**To do:** Set down, exactly as written, every line from the top of the records below to the line containing "store; the values", both ends included, and no others.

**Recorded data:**
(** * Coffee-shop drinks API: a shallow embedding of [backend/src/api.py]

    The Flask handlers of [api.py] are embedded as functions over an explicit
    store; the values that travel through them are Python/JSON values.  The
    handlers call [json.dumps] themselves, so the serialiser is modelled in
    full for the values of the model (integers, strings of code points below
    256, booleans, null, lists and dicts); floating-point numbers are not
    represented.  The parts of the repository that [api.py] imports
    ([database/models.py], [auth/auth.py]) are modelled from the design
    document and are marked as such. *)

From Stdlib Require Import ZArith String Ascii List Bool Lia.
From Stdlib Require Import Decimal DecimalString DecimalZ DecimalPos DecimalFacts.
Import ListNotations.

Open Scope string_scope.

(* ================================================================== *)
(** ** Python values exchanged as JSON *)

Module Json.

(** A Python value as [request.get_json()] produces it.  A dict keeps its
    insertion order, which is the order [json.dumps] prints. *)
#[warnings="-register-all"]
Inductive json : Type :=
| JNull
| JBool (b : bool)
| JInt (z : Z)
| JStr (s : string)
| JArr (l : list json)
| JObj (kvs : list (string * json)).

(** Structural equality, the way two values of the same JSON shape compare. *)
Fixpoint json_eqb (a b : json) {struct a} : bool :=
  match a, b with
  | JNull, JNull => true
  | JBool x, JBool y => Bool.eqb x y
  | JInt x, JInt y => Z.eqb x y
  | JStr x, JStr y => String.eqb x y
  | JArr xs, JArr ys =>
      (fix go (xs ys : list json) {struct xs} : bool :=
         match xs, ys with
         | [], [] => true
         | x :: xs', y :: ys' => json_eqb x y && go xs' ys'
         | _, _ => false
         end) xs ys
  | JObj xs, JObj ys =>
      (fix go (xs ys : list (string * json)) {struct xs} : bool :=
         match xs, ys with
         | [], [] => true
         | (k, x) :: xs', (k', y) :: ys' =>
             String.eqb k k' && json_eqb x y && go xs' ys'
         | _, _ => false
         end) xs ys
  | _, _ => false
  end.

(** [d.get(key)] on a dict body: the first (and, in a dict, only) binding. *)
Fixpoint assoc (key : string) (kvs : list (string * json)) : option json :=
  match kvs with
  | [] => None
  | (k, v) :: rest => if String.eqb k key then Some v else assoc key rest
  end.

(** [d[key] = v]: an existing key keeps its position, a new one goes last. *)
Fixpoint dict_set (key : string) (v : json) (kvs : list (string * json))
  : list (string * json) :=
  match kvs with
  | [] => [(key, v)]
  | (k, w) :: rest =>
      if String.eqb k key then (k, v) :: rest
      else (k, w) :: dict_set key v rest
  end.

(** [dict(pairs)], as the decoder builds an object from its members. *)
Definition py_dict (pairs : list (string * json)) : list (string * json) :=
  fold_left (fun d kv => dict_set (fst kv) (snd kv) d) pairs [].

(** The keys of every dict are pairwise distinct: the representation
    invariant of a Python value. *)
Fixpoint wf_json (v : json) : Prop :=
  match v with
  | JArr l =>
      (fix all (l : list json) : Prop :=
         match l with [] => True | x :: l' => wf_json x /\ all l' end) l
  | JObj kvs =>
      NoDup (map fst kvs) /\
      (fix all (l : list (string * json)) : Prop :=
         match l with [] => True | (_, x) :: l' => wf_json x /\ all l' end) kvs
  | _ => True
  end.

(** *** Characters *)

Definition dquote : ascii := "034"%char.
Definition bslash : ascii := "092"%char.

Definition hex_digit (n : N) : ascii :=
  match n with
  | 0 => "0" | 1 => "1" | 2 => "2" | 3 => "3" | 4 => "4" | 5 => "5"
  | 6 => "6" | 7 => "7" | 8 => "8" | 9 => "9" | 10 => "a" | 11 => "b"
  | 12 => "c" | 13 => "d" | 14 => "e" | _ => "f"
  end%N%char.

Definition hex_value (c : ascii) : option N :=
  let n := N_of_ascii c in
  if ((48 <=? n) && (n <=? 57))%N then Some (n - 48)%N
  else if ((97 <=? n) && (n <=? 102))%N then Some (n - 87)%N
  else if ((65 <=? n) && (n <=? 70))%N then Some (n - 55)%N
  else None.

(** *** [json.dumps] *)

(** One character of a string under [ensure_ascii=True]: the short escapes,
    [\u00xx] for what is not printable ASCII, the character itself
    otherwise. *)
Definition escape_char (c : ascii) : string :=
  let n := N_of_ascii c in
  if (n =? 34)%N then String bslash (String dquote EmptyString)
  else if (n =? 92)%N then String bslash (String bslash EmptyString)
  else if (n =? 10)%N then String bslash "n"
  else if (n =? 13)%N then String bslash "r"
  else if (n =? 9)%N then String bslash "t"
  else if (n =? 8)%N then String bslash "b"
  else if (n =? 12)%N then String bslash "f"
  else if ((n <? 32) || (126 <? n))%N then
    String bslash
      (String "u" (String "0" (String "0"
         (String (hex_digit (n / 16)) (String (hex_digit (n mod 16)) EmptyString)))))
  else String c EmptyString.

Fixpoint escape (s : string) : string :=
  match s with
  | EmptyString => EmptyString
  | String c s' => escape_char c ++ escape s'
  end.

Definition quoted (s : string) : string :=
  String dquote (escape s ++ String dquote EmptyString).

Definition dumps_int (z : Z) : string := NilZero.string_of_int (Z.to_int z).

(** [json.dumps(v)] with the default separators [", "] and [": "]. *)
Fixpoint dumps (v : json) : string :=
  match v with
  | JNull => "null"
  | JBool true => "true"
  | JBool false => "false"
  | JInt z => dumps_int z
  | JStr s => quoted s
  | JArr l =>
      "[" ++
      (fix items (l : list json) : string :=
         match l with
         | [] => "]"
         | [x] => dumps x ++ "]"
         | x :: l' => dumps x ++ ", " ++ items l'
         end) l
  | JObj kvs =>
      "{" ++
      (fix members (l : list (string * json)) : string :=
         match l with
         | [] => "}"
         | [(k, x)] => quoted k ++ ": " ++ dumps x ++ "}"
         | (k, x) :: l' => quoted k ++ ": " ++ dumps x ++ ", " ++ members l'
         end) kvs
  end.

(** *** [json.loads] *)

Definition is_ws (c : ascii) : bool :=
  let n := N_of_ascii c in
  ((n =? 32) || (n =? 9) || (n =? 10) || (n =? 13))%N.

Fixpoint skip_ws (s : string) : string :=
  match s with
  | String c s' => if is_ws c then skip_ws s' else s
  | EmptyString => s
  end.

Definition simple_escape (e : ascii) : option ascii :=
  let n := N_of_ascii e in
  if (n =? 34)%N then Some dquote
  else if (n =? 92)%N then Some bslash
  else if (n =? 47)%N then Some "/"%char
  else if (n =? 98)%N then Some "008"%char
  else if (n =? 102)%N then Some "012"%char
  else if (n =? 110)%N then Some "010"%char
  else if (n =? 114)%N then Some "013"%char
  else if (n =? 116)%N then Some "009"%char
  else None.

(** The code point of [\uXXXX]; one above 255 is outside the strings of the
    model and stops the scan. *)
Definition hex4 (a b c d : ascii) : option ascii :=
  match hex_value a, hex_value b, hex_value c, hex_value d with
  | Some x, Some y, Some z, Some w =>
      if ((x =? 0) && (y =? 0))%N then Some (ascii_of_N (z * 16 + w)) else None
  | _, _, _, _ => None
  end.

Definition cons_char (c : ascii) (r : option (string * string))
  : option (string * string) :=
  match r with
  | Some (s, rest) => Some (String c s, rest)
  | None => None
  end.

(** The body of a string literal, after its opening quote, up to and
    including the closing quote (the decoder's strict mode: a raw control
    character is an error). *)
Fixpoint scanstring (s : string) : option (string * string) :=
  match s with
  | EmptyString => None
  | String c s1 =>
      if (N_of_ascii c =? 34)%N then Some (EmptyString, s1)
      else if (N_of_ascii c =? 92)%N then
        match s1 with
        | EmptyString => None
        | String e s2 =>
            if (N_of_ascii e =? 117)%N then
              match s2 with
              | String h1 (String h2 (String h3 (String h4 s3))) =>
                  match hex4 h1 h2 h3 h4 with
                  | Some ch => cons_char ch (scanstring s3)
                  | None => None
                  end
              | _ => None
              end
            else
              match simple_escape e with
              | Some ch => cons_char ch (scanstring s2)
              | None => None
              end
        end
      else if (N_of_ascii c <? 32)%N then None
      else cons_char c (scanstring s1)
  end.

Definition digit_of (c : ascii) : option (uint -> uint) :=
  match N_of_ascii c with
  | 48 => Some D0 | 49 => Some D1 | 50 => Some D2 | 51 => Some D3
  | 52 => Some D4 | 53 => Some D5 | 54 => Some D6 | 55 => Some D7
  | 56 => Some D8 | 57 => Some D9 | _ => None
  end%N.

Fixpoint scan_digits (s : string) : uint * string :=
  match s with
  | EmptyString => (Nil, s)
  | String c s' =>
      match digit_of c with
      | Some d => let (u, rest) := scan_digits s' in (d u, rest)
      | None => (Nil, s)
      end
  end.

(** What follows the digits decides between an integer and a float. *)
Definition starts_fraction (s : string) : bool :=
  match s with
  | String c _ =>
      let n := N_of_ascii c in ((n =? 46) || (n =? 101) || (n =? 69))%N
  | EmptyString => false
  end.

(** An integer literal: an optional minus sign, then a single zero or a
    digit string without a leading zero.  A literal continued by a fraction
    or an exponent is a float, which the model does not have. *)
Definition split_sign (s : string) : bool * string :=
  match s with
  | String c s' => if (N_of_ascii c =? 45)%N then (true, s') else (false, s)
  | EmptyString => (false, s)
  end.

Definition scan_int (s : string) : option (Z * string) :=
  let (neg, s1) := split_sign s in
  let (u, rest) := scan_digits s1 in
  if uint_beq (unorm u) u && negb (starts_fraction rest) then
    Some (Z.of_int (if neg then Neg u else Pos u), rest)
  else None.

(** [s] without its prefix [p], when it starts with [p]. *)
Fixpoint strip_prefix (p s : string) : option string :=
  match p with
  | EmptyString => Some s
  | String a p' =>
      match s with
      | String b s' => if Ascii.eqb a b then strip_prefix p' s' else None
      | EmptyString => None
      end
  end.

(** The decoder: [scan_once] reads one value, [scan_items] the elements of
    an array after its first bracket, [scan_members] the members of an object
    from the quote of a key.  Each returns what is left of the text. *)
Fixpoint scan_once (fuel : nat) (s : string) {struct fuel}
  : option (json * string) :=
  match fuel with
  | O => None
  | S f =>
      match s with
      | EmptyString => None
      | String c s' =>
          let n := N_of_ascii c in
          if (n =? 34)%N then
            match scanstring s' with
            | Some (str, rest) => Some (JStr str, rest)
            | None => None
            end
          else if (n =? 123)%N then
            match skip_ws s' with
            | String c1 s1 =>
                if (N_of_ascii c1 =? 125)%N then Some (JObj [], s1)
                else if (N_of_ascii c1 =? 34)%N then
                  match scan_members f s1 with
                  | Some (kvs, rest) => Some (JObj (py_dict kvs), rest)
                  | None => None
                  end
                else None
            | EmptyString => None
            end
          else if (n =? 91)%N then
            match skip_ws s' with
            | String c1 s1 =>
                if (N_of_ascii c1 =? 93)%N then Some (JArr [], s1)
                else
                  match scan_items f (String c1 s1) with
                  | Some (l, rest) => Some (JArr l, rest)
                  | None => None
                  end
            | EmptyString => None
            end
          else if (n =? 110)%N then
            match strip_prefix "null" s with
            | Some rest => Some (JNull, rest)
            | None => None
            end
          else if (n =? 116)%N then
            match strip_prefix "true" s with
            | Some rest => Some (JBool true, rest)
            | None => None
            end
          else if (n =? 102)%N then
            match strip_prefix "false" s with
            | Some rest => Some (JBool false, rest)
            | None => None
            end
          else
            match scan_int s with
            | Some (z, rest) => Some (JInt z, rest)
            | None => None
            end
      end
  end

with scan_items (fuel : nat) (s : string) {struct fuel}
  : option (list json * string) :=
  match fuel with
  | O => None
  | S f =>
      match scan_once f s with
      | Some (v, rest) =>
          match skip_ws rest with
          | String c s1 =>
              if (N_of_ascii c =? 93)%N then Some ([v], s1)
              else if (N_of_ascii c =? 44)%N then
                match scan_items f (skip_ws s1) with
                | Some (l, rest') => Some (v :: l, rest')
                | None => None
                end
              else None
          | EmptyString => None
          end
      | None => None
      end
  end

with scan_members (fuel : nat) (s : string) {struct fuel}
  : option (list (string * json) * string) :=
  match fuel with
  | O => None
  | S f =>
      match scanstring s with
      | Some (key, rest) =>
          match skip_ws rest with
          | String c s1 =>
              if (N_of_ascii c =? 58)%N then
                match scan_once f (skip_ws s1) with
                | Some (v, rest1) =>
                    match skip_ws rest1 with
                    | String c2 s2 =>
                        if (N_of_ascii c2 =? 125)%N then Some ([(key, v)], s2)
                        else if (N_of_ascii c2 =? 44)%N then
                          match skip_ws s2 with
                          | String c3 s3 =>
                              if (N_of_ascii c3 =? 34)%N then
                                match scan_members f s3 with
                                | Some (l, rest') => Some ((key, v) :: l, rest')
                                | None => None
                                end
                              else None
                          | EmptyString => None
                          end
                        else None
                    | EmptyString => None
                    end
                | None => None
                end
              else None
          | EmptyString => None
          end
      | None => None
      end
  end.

**Solution for this task:**
(** * Coffee-shop drinks API: a shallow embedding of [backend/src/api.py]

    The Flask handlers of [api.py] are embedded as functions over an explicit
    store; the values that travel through them are Python/JSON values.  The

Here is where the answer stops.